Stored data entries
- - -

(** * Media::Player::Panel — the floating playlist / cover panel

    A shallow embedding of
    [Telegram/SourceFiles/media/player/media_player_panel.cpp].

    The panel is a widget: its methods mutate the members of one object and
    call into framework objects (two timers, an animation, a scroll area,
    child widgets).  The embedding threads the object explicitly: every
    method is a function from the panel before the call to the panel after
    it.  What a method reads from outside the object (the currently playing
    song, the layout direction, the objects the framework constructs) is
    gathered in a record [World] passed to the call.  Calls into the timers
    and the creation and destruction of child widgets are also appended, in
    program order, to a trace carried by the panel.

    Pixel quantities are C++ [int]; they are modelled in [Z] (signed
    overflow is undefined in C++ and pixel sizes stay far from the limits).

    Framework dispatch is modelled as separate steps: Qt delivers
    [resizeEvent] and [paintEvent], the timers fire, and the list widget
    publishes its height by calling the corresponding handler of the panel.
    The appearance animation is a flag: starting it sets the flag, both
    [animating()] and [animating(getms())] read it, and the clock that
    advances and ends the animation is the step [appearance_tick].

    The file has four parts: the model, the vocabulary of the properties,
    concrete data, and the properties with their proofs. *)

From Stdlib Require Import ZArith List Bool Lia.
Import ListNotations.
Local Open Scope Z_scope.

(** ** Qt value types used by the panel *)

Record QPoint := { px : Z; py : Z }.
Record QSize := { size_w : Z; size_h : Z }.
Record QMargins := { m_left : Z; m_top : Z; m_right : Z; m_bottom : Z }.

(** [QRect] stores its two corners, both inclusive, as Qt does. *)
Record QRect := { x1 : Z; y1 : Z; x2 : Z; y2 : Z }.

(** [QRect(const QPoint &topLeft, const QSize &size)]. *)
Definition QRect_of (topLeft : QPoint) (size : QSize) : QRect :=
  {| x1 := px topLeft; y1 := py topLeft;
     x2 := px topLeft + size_w size - 1;
     y2 := py topLeft + size_h size - 1 |}.

(** [QRect(int left, int top, int width, int height)]. *)
Definition QRect_xywh (x y w h : Z) : QRect :=
  {| x1 := x; y1 := y; x2 := x + w - 1; y2 := y + h - 1 |}.

Definition rect_topLeft (r : QRect) : QPoint := {| px := x1 r; py := y1 r |}.
Definition rect_width (r : QRect) : Z := x2 r - x1 r + 1.
Definition rect_height (r : QRect) : Z := y2 r - y1 r + 1.
Definition rect_size (r : QRect) : QSize :=
  {| size_w := rect_width r; size_h := rect_height r |}.

Definition rect_isNull (r : QRect) : bool :=
  (x2 r =? x1 r - 1) && (y2 r =? y1 r - 1).

(** [QRect::marginsRemoved]. *)
Definition marginsRemoved (r : QRect) (m : QMargins) : QRect :=
  {| x1 := x1 r + m_left m; y1 := y1 r + m_top m;
     x2 := x2 r - m_right m; y2 := y2 r - m_bottom m |}.

(** [QRect::contains(const QRect &, bool proper = false)]: a null rectangle
    contains nothing and is contained in nothing; otherwise both rectangles
    are normalised and compared side by side. *)
Definition rect_contains (outer r : QRect) : bool :=
  if rect_isNull outer || rect_isNull r then false else
  let l1 := if rect_width outer <? 0 then x2 outer else x1 outer in
  let r1 := if rect_width outer <? 0 then x1 outer else x2 outer in
  let l2 := if rect_width r <? 0 then x2 r else x1 r in
  let r2 := if rect_width r <? 0 then x1 r else x2 r in
  if (l2 <? l1) || (r1 <? r2) then false else
  let t1 := if rect_height outer <? 0 then y2 outer else y1 outer in
  let b1 := if rect_height outer <? 0 then y1 outer else y2 outer in
  let t2 := if rect_height r <? 0 then y2 r else y1 r in
  let b2 := if rect_height r <? 0 then y1 r else y2 r in
  if (t2 <? t1) || (b1 <? b2) then false else true.

(** [QRect::contains(const QPoint &)], for a normalised rectangle. *)
Definition rect_contains_point (r : QRect) (p : QPoint) : bool :=
  if rect_isNull r then false else
  (x1 r <=? px p) && (px p <=? x2 r) && (y1 r <=? py p) && (py p <=? y2 r).

(** ** Style constants ([st::...])

    The generated style headers are not part of the sources; the constants
    the panel reads are the fields of this record. *)
Record Style := {
  mediaPlayerPanelMarginLeft : Z;
  mediaPlayerPanelMarginBottom : Z;
  mediaPlayerPanelWidth : Z;
  mediaPlayerListHeightMax : Z;
  mediaPlayerListMarginBottom : Z;
  infoMediaMargin : QMargins;
  overviewFileLayout_songPadding : QMargins;
  overviewFileLayout_songThumbSize : Z;
  mediaPlayerFileLayout_songPadding : QMargins;
  mediaPlayerFileLayout_songThumbSize : Z;
  mediaPlayerScrollShadow_extend : QMargins;
  defaultInnerDropdown_duration : Z
}.

(** ** Application data reached from [refreshList] *)

(** A non-null [PeerData*]; a nullable one is an [option PeerPtr]. *)
Definition PeerPtr := positive.

Record PeerData := {
  migrateTo : option PeerPtr;
  migrateFrom : option PeerPtr
}.

Record DocumentData := { isSharedMediaMusic : bool }.
Record HistoryMedia := { getDocument : option DocumentData }.
Record HistoryItem := {
  getMedia : option HistoryMedia;
  history_peer : PeerPtr        (* item->history()->peer *)
}.

Record FullMsgId := { msg_channel : Z; msg_id : Z }.

(** [FullMsgId::operator bool]: the id is set. *)
Definition FullMsgId_bool (m : FullMsgId) : bool := negb (msg_id m =? 0).

Inductive AudioMsgIdType := Unknown | Voice | Song | Video.

Definition AudioMsgIdType_eqb (a b : AudioMsgIdType) : bool :=
  match a, b with
  | Unknown, Unknown | Voice, Voice | Song, Song | Video, Video => true
  | _, _ => false
  end.

(** ** Framework objects owned by the panel *)

(** [ButtonCallback] is a function object; [None] is the empty one. *)
Definition ButtonCallback := option nat.

(** [base::Timer]: inactive, or armed to fire once after a delay (ms). *)
Inductive Timer := Idle | Once (timeout : Z).

Record CoverWidget := {
  cover_width : Z;
  cover_height : Z;
  cover_right : Z;               (* moveToRight(right, top) *)
  cover_top : Z;
  cover_visible : bool;
  cover_pinCallback : ButtonCallback;
  cover_closeCallback : ButtonCallback
}.

Record PlainShadow := {
  shadow_width : Z;
  shadow_height : Z;
  shadow_right : Z;
  shadow_top : Z;
  shadow_visible : bool
}.

(** [Info::Media::Memento] as [refreshList] fills it. *)
Record Memento := {
  memento_peer : PeerPtr;
  memento_migrated : option PeerPtr;
  memento_aroundId : FullMsgId;
  memento_idsLimit : Z;
  memento_scrollTopItem : FullMsgId;
  memento_scrollTopShift : Z
}.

- - -

(Task description) Restate word for word the lines of the data above, starting at the line containing "Definition rect_contains (outer" and ending at the line containing "let l2 := if", both included, and nothing more.

(Reply)
Definition rect_contains (outer r : QRect) : bool :=
  if rect_isNull outer || rect_isNull r then false else
  let l1 := if rect_width outer <? 0 then x2 outer else x1 outer in
  let r1 := if rect_width outer <? 0 then x1 outer else x2 outer in
  let l2 := if rect_width r <? 0 then x2 r else x1 r in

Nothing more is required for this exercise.